(** * The injector package of klmitch/nelson, embedded in Rocq

    The Go package [injector] is a registry of values indexed by their
    [reflect.Type].  Values are added by hand ([Add], [AddInterface]) or are
    built on demand by vivifiers ([AddVivifier], [Get]); [CallMethod] calls a
    function after fetching one value per parameter type.

    The embedding follows the Go source function by function.  The pointer
    receiver [*Injector] becomes explicit state passing, a Go panic becomes an
    outcome of its own, and everything that lives outside the package (the
    [reflect] type information, the bodies of the vivifiers and of the called
    functions) is gathered in the class [Runtime]. *)

From stdpp Require Import base numbers option list strings gmap.

Local Open Scope string_scope.
Local Open Scope list_scope.

(** ** Values of package reflect *)

(** A [reflect.Type] is a handle on a runtime type descriptor: two handles are
    equal exactly when they denote the same type.  A handle is written as the
    name of its type. *)
Abbreviation rtype := string (only parsing).

(** [reflect.Kind]. *)
Inductive kind : Set :=
| KInvalid | KBool | KInt | KInt8 | KInt16 | KInt32 | KInt64
| KUint | KUint8 | KUint16 | KUint32 | KUint64 | KUintptr
| KFloat32 | KFloat64 | KComplex64 | KComplex128
| KArray | KChan | KFunc | KInterface | KMap | KPtr | KSlice
| KString | KStruct | KUnsafePointer.

#[global] Instance kind_eq_dec : EqDecision kind.
Proof. solve_decision. Defined.

(** What a value holds, as far as the injector can tell values apart. *)
Inductive data : Set :=
| DInt (n : Z)
| DString (s : string)
| DNilPointer
| DFunc (name : string)
| DType (t : rtype)
| DOpaque (id : string).

(** A [reflect.Value]: the zero Value [reflect.Value{}], for which [IsValid]
    is false, or a value together with its type. *)
Inductive Value : Set :=
| ZeroValue
| Val (typ : rtype) (d : data).

Definition IsValid (v : Value) : bool :=
  match v with ZeroValue => false | Val _ _ => true end.

(** A Go [interface{}] argument.  The injector tells four cases apart: the nil
    interface, a boxed [reflect.Value], a boxed [reflect.Type], and any other
    value with its dynamic type. *)
Inductive iface : Set :=
| NilIface
| OfValue (v : Value)
| OfType (t : rtype)
| Dyn (typ : rtype) (d : data).

(** The types of the boxes themselves. *)
Definition valueType : rtype := "reflect.Value".
Definition rtypeType : rtype := "*reflect.rtype".

(** [reflect.TypeOf(obj)]; [None] is the nil [reflect.Type]. *)
Definition TypeOf (obj : iface) : option rtype :=
  match obj with
  | NilIface => None
  | OfValue _ => Some valueType
  | OfType _ => Some rtypeType
  | Dyn t _ => Some t
  end.

(** The idiom that opens [add], [Add] and [Call]:
<<
    val, ok := obj.(reflect.Value)
    if !ok {
        val = reflect.ValueOf(obj)
    }
>>
    [reflect.ValueOf(nil)] is the zero Value. *)
Definition reflected (obj : iface) : Value :=
  match obj with
  | OfValue v => v
  | NilIface => ZeroValue
  | OfType t => Val rtypeType (DType t)
  | Dyn t d => Val t d
  end.

(** [typ, ok := obj.(reflect.Type)]. *)
Definition asType (obj : iface) : option rtype :=
  match obj with OfType t => Some t | _ => None end.

(** ** Errors *)

(** [type Error struct { Message string }]. *)
Record Error : Set := { Message : string }.

#[global] Instance Error_eq_dec : EqDecision Error.
Proof. solve_decision. Defined.

(** The operands of a [fmt.Errorf] call other than the wrapped error. *)
Inductive operand : Set :=
| OpValue (v : Value)     (* %#v of a reflect.Value *)
| OpType (t : rtype)      (* %s of typ.String() *)
| OpQuoted (s : string).  (* %q of a string *)

(** A non-nil Go [error].  [Errorf format ops w] is the result of
    [fmt.Errorf(format, ...)] whose [%w] operand is [w] and whose other
    operands are [ops], in order. *)
Inductive error : Set :=
| InjectorError (e : Error)
| Errorf (format : string) (ops : list operand) (w : error)
| OtherError (msg : string).

Coercion InjectorError : Error >-> error.

(** [errors.Is(err, target)] for a target of type [Error]. *)
Fixpoint Is (err : error) (target : Error) : bool :=
  match err with
  | InjectorError e => bool_decide (e = target)
  | Errorf _ _ w => Is w target
  | OtherError _ => false
  end.

(** [IsInjectorError]: [errors.As] finds an [Error] in the chain. *)
Fixpoint IsInjectorError (e : error) : bool :=
  match e with
  | InjectorError _ => true
  | Errorf _ _ w => IsInjectorError w
  | OtherError _ => false
  end.

(** Standard errors that may occur within the package. *)
Definition ErrNil : Error := {| Message := "cannot inject nil" |}.
Definition ErrDuplicate : Error := {| Message := "object of type already available" |}.
Definition ErrBadInterface : Error := {| Message := "bad interface type" |}.
Definition ErrBadType : Error := {| Message := "cannot be assigned to type" |}.
Definition ErrNoMethod : Error := {| Message := "no such method" |}.
Definition ErrBadMethod : Error := {| Message := "method is not a function" |}.
Definition ErrMissingValue : Error := {| Message := "injector missing value for type" |}.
***
* **PROBLEM REQUIREMENTS**
Search the data for the string "Fixpoint" and copy out every line where it is found.

* **ANSWER TO THIS PROBLEM**
Fixpoint Is (err : error) (target : Error) : bool :=
Fixpoint IsInjectorError (e : error) : bool :=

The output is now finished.